Activity
Return every entry exactly as it is written in the listing.

Data excerpts

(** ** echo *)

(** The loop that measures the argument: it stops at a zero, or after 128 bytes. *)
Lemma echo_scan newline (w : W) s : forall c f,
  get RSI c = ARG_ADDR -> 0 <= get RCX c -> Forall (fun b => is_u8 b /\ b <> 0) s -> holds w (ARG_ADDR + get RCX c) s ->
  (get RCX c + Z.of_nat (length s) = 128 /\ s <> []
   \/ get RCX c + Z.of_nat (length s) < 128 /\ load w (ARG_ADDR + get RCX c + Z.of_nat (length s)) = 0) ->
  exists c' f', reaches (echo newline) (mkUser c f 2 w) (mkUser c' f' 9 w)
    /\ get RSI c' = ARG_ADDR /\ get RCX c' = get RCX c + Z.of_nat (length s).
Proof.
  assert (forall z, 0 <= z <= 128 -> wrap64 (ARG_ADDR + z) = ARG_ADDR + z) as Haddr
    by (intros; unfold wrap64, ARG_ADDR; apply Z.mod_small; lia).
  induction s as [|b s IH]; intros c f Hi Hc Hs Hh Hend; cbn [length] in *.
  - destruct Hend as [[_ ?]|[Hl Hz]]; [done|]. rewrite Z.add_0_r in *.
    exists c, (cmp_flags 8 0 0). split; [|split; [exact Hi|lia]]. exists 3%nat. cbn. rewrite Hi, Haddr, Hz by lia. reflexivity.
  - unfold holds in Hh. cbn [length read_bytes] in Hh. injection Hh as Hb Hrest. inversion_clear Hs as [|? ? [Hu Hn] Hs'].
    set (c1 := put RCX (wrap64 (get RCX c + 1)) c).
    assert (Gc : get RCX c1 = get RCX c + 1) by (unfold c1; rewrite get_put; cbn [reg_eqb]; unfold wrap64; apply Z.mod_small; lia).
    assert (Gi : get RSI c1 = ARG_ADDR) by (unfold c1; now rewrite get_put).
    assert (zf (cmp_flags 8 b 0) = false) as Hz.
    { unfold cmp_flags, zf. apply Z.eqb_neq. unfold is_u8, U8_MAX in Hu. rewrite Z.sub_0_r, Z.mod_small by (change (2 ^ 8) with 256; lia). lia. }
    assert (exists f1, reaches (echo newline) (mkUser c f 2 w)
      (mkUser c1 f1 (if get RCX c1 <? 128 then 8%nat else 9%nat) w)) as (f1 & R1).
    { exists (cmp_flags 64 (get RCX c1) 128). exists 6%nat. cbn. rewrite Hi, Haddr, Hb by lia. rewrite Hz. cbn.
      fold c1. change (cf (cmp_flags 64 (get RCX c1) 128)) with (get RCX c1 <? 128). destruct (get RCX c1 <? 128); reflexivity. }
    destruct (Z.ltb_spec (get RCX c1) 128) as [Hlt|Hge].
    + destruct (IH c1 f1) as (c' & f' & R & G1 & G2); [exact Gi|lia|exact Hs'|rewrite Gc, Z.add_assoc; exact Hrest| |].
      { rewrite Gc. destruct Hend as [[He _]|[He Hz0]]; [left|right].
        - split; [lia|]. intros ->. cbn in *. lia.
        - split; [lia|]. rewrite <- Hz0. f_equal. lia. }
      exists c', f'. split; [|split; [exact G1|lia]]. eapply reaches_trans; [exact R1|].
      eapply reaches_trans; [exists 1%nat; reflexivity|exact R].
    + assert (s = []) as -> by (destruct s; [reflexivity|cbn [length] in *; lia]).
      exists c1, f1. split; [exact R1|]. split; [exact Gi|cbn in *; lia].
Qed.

Answer box
(** ** echo *)

(** The loop that measures the argument: it stops at a zero, or after 128 bytes. *)
Lemma echo_scan newline (w : W) s : forall c f,
  get RSI c = ARG_ADDR -> 0 <= get RCX c -> Forall (fun b => is_u8 b /\ b <> 0) s -> holds w (ARG_ADDR + get RCX c) s ->
  (get RCX c + Z.of_nat (length s) = 128 /\ s <> []
   \/ get RCX c + Z.of_nat (length s) < 128 /\ load w (ARG_ADDR + get RCX c + Z.of_nat (length s)) = 0) ->
  exists c' f', reaches (echo newline) (mkUser c f 2 w) (mkUser c' f' 9 w)
    /\ get RSI c' = ARG_ADDR /\ get RCX c' = get RCX c + Z.of_nat (length s).
Proof.
  assert (forall z, 0 <= z <= 128 -> wrap64 (ARG_ADDR + z) = ARG_ADDR + z) as Haddr
    by (intros; unfold wrap64, ARG_ADDR; apply Z.mod_small; lia).
  induction s as [|b s IH]; intros c f Hi Hc Hs Hh Hend; cbn [length] in *.
  - destruct Hend as [[_ ?]|[Hl Hz]]; [done|]. rewrite Z.add_0_r in *.
    exists c, (cmp_flags 8 0 0). split; [|split; [exact Hi|lia]]. exists 3%nat. cbn. rewrite Hi, Haddr, Hz by lia. reflexivity.
  - unfold holds in Hh. cbn [length read_bytes] in Hh. injection Hh as Hb Hrest. inversion_clear Hs as [|? ? [Hu Hn] Hs'].
    set (c1 := put RCX (wrap64 (get RCX c + 1)) c).
    assert (Gc : get RCX c1 = get RCX c + 1) by (unfold c1; rewrite get_put; cbn [reg_eqb]; unfold wrap64; apply Z.mod_small; lia).
    assert (Gi : get RSI c1 = ARG_ADDR) by (unfold c1; now rewrite get_put).
    assert (zf (cmp_flags 8 b 0) = false) as Hz.
    { unfold cmp_flags, zf. apply Z.eqb_neq. unfold is_u8, U8_MAX in Hu. rewrite Z.sub_0_r, Z.mod_small by (change (2 ^ 8) with 256; lia). lia. }
    assert (exists f1, reaches (echo newline) (mkUser c f 2 w)
      (mkUser c1 f1 (if get RCX c1 <? 128 then 8%nat else 9%nat) w)) as (f1 & R1).
    { exists (cmp_flags 64 (get RCX c1) 128). exists 6%nat. cbn. rewrite Hi, Haddr, Hb by lia. rewrite Hz. cbn.
      fold c1. change (cf (cmp_flags 64 (get RCX c1) 128)) with (get RCX c1 <? 128). destruct (get RCX c1 <? 128); reflexivity. }
    destruct (Z.ltb_spec (get RCX c1) 128) as [Hlt|Hge].
    + destruct (IH c1 f1) as (c' & f' & R & G1 & G2); [exact Gi|lia|exact Hs'|rewrite Gc, Z.add_assoc; exact Hrest| |].
      { rewrite Gc. destruct Hend as [[He _]|[He Hz0]]; [left|right].
        - split; [lia|]. intros ->. cbn in *. lia.
        - split; [lia|]. rewrite <- Hz0. f_equal. lia. }
      exists c', f'. split; [|split; [exact G1|lia]]. eapply reaches_trans; [exact R1|].
      eapply reaches_trans; [exists 1%nat; reflexivity|exact R].
    + assert (s = []) as -> by (destruct s; [reflexivity|cbn [length] in *; lia]).
      exists c1, f1. split; [exact R1|]. split; [exact Gi|cbn in *; lia].
Qed.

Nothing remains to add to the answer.